Evolution Mail in 20.10 cannot print or save PDF from Mail

Hi,
I just upgraded from 20.04 to 20.10, and Evolution Mail no longer prints or saves PDF from the Mail component, although the Calendar and Contacts do. On trying to print to PDF, I get a message along the lines of: The printer replied “Error opening file “/home/myHome/Documents/20201101145220_ message.pdf”: No such file or directory. And trying to print to a printer which works in most other applications gets me: The printer replied “Printer not found”.
Looking around for answers, I got some clues that this may be some kind of Webkit problem. I tried installing and printing from Epiphany, a webkit-based browser and got similar problems.
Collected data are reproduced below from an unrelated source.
(* ===== verification/FibpPortForwardConnection.v ===== *)
(** * [PortForwardConnection]: relaying a forwarded connection

    A connection to a forwarded port is served by two fibers:
    [PortForwardConnection::start] copies from the client to the host, and
    [handle_forward_rsp], detached by [create_forward_connection], copies back.
    The second one has a reference to the client's socket, a member of the
    connection, which lives as long as the first one runs: its fiber holds the
    only pointer to it. *)

From stdpp Require Import options.
From S2P Require Import Prelude FibpServiceInfo FibpPortForward.

(** ** The two fibers *)

(** [rl_alive]: the connection exists; [rl_up], [rl_down]: the loops run;
    [rl_client_open], [rl_host_open]: the client's socket and the session with
    the host receive; then what was read and what was written, as the
    reads and writes in order. *)
Record relay := mk_relay {
  rl_alive : bool;
  rl_up : bool;
  rl_down : bool;
  rl_client_open : bool;
  rl_host_open : bool;
  rl_from_client : list bytes;
  rl_to_host : list bytes;
  rl_from_host : list bytes;
  rl_to_client : list bytes
}.

(** The use of a destroyed socket is undefined. *)
Inductive relay_state := Relay (r : relay) | Relay_undefined.

(** [start] up to its loop: without a host the client's socket is shut down
    and the connection ends. *)
Definition start_relay (forwarded : forward_result) : relay :=
  match forwarded with
  | Connected_to _ => mk_relay true true true true true [] [] [] []
  | _ => mk_relay false false false false false [] [] [] []
  end.

(** The end of [start]: [forward_client->shutdown(false)], [shutdown()], and
    the connection is destroyed with the fiber. *)
Definition end_up (r : relay) : relay :=
  mk_relay false false (rl_down r) false false (rl_from_client r) (rl_to_host r) (rl_from_host r) (rl_to_client r).

(** The end of [handle_forward_rsp]: [client->shutdown(false)] and
    [src_socket.shutdown(...)]. *)
Definition end_down (r : relay) : relay_state :=
  if rl_alive r
  then Relay (mk_relay true (rl_up r) false false false (rl_from_client r) (rl_to_host r) (rl_from_host r) (rl_to_client r))
  else Relay_undefined.

(** An iteration of a loop: what is read, if the read succeeds, and whether the
    write does. *)
Inductive relay_event :=
| Up (data : option bytes) (written : bool)
| Down (data : option bytes) (written : bool).

(** An iteration of the loop of [start]; [None]: the fiber has ended.
    [shutdown] wakes up a fiber that reads from the socket; what had arrived may
    still be read, and writes go on. *)
Definition forward_data (data : option bytes) (written : bool) (r : relay) : option relay_state :=
  if negb (rl_up r) then None
  else match data with
       | None => Some (Relay (end_up r))
       | Some buf =>
           let r := mk_relay (rl_alive r) true (rl_down r) (rl_client_open r) (rl_host_open r) (rl_from_client r ++ [buf])
                      (if written then rl_to_host r ++ [buf] else rl_to_host r) (rl_from_host r) (rl_to_client r) in
           Some (Relay (if written then r else end_up r))
       end.

(** An iteration of the loop of [handle_forward_rsp]. *)
Definition handle_forward_rsp (data : option bytes) (written : bool) (r : relay) : option relay_state :=
  if negb (rl_down r) then None
  else match data with
       | None => Some (end_down r)
       | Some buf =>
           if negb (rl_alive r) then Some Relay_undefined
           else
             let r := mk_relay true (rl_up r) true (rl_client_open r) (rl_host_open r) (rl_from_client r) (rl_to_host r)
                        (rl_from_host r ++ [buf]) (if written then rl_to_client r ++ [buf] else rl_to_client r) in
             Some (if written then Relay r else end_down r)
       end.

Definition relay_step (e : relay_event) (r : relay) : option relay_state :=
  match e with
  | Up data written => forward_data data written r
  | Down data written => handle_forward_rsp data written r
  end.

Fixpoint relay_run (es : list relay_event) (s : relay_state) : option relay_state :=
  match es with
  | [] => Some s
  | e :: es => match s with Relay r => s ← relay_step e r; relay_run es s | Relay_undefined => None end
  end.

(** ** What arrives *)

(** What was written is what was read, but for the last piece of a loop that
    has ended. *)
Definition copied (running : bool) (read written : list bytes) : Prop :=
  written = read \/ running = false /\ exists buf, read = written ++ [buf].

Record relay_ok (r : relay) : Prop := {
  ro_up : copied (rl_up r) (rl_from_client r) (rl_to_host r);
  ro_down : copied (rl_down r) (rl_from_host r) (rl_to_client r);
  ro_alive : rl_up r = rl_alive r
}.

Lemma copied_running read written buf : copied true read written -> copied true (read ++ [buf]) (written ++ [buf]).
Proof. intros [-> | [? _]]; [by left|done]. Qed.
Lemma copied_lost read written buf : copied true read written -> copied false (read ++ [buf]) written.
Proof. intros [-> | [? _]]; [|done]. right. split; [done|by exists buf]. Qed.
Lemma copied_end x read written : copied x read written -> copied false read written.
Proof. intros [-> | [_ H]]; [by left|by right]. Qed.

Lemma relay_ok_step e r r' : relay_ok r -> relay_step e r = Some (Relay r') -> relay_ok r'.
Proof.
  intros [H1 H2 H3] E. destruct e as [data written|data written]; cbn [relay_step] in E; unfold forward_data, handle_forward_rsp in E.
  - destruct (rl_up r) eqn:Eu; cbn [negb] in E; [|done].
    destruct data as [buf|]; [destruct written|]; simplify_eq; constructor; cbn; try done.
    + by apply copied_running.
    + by apply copied_lost.
    + by eapply copied_end.
  - destruct (rl_down r) eqn:Ed; cbn [negb] in E; [|done]. unfold end_down in E. cbn [rl_alive] in E.
    destruct (rl_alive r) eqn:Ea; cbn [negb] in E; [|by destruct data].
    destruct data as [buf|]; [destruct written|]; simplify_eq; constructor; cbn; try done.
    + by apply copied_running.
    + by apply copied_lost.
    + by eapply copied_end.
Qed.

Lemma relay_ok_run es r r' : relay_ok r -> relay_run es (Relay r) = Some (Relay r') -> relay_ok r'.
Proof.
  revert r. induction es as [|e es IH]; intros r Hr E; cbn [relay_run] in E; [by simplify_eq|].
  destruct (relay_step e r) as [[r1|]|] eqn:E1; cbn [mbind option_bind] in E; [|by destruct es|done].
  apply (IH r1); [by eapply relay_ok_step|done].
Qed.

Lemma relay_ok_start f : relay_ok (start_relay f).
Proof. destruct f; constructor; cbn; by try left. Qed.

(** C31: A forwarded connection is relayed unchanged in both directions: at
    every moment of every interleaving of the two fibers, what the host has got
    is what was read from the client, and what the client has got is what was
    read from the host, in order and piece by piece, except that a loop that
    has ended may have lost its last piece. *)
Theorem relay_faithful es f r : relay_run es (Relay (start_relay f)) = Some (Relay r) ->
  copied (rl_up r) (rl_from_client r) (rl_to_host r) /\ copied (rl_down r) (rl_from_host r) (rl_to_client r).
Proof. intros E. by destruct (relay_ok_run es _ r (relay_ok_start f) E). Qed.

(** A client that closes its connection first makes the server use a
    destroyed socket: when the loop of [start] ends while the other fiber runs,
    the next step of that fiber, which the shutdown of the session wakes up, is
    undefined, whatever it reads. *)
Theorem client_close_uses_destroyed_socket es f r data written :
  relay_run es (Relay (start_relay f)) = Some (Relay r) -> rl_up r = false -> rl_down r = true ->
  relay_step (Down data written) r = Some Relay_undefined.
Proof.
  intros E Hu Hd. destruct (relay_ok_run es _ r (relay_ok_start f) E) as [_ _ H3].
  cbn [relay_step]. unfold handle_forward_rsp. rewrite Hd. cbn [negb]. unfold end_down. rewrite <- H3, Hu. by destruct data.
Qed.

(** ** Samples *)

Definition to_some_host : relay := start_relay (Connected_to (b "h", b "1")).

Lemma relay_faithful_witness :
  exists r, relay_run [Up (Some (b "get")) true; Down (Some (b "o")) true; Up (Some (b "x")) true; Down (Some (b "k")) true; Down None true;
                       Up None true] (Relay to_some_host) = Some (Relay r) /\
    rl_to_host r = [b "get"; b "x"] /\ copied false (rl_from_host r) (rl_to_client r).
Proof.
  eexists. split; [vm_compute; reflexivity|]. split; [reflexivity|].
  apply (relay_faithful [Up (Some (b "get")) true; Down (Some (b "o")) true; Up (Some (b "x")) true; Down (Some (b "k")) true; Down None true;
                         Up None true] (Connected_to (b "h", b "1"))). vm_compute. reflexivity.
Defined.

Lemma client_close_uses_destroyed_socket_witness :
  relay_run [Up (Some (b "get")) true; Up None true; Down None true] (Relay to_some_host) = Some Relay_undefined.
Proof.
  set (r := mk_relay false false true false false [b "get"] [b "get"] [] []).
  transitivity (relay_step (Down None true) r); [reflexivity|].
  apply (client_close_uses_destroyed_socket [Up (Some (b "get")) true; Up None true] (Connected_to (b "h", b "1")));
    [reflexivity|reflexivity|reflexivity].
Defined.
But I have no idea how to fix it, if so.
Thanks all!

1 Like

I have exactly the same problem

Had the same problem in Fedora 33, looks like a bug (closed, to be fixed upstream in WebKit):

For a workaround, run Evolution as this:
$ WEBKIT_FORCE_SANDBOX=0 evolution

Looking at the upstream bug report, it doesn't look like a lot has happened with it, so the workaround may be the only option for now:
https://bugs.webkit.org/show_bug.cgi?id=202363

Hope that helps,
Rob

1 Like

Indeed it did! One important thing, you have to make sure that there are no Evolution processes running when you do this, otherwise you get a warning message about not unregistering from D-Bus, and it won't run. I had to "killall evolution" several times before it was well and truly dead, then I was able to print to PDF and printer. erbremar, let us know whether this works. Looking forward to this being fixed.
Thanks!!!

1 Like

Ah! I wasn't aware of the problem if you tried this with evolution still running, good catch! :+1:

If you want to override the default settings so that WEBKIT_FORCE_SANDBOX=0 is set every time, you can try the following:

  1. Shut down all instances of evolution

  2. Copy the default desktop file to your profile
    cp /usr/share/applications/org.gnome.Evolution.desktop ~/.local/share/applications/

  3. If you grep the file, you will see there are a number of instances of exec:
    grep -i "exec" ~/.local/share/applications/org.gnome.Evolution.desktop

    Exec=evolution %U
    Exec=evolution -c current
    Exec=evolution mailto:
    Exec=evolution -c contacts
    Exec=evolution -c calendar
    Exec=evolution -c mail
    Exec=evolution -c memos
    Exec=evolution -c tasks

  4. Use sed to adjust the exec command to include WEBKIT_FORCE_SANDBOX=0:
    sed -i 's/Exec=evolution/Exec=env WEBKIT_FORCE_SANDBOX=0 evolution/g' ~/.local/share/applications/org.gnome.Evolution.desktop

  5. Grep again to check the updates have taken:
    grep -i "exec" ~/.local/share/applications/org.gnome.Evolution.desktop

    Exec=env WEBKIT_FORCE_SANDBOX=0 evolution %U
    Exec=env WEBKIT_FORCE_SANDBOX=0 evolution -c current
    Exec=env WEBKIT_FORCE_SANDBOX=0 evolution mailto:
    Exec=env WEBKIT_FORCE_SANDBOX=0 evolution -c contacts
    Exec=env WEBKIT_FORCE_SANDBOX=0 evolution -c calendar
    Exec=env WEBKIT_FORCE_SANDBOX=0 evolution -c mail
    Exec=env WEBKIT_FORCE_SANDBOX=0 evolution -c memos
    Exec=env WEBKIT_FORCE_SANDBOX=0 evolution -c tasks

When you run evolution it may ask to set itself as default, presumably because the system can tell the difference between the command with and without "env WEBKIT_FORCE_SANDBOX=0" added.
I opted to set the new default, but you can just ignore the message if you prefer.

Bear in mind I'm running Fedora, so your paths may or may not be different.

Thanks,
Rob

1 Like

Please make sure to open Bug Reports on launchpad for this for tracking and to make help ensure the Ubuntu maintainers are in the loop.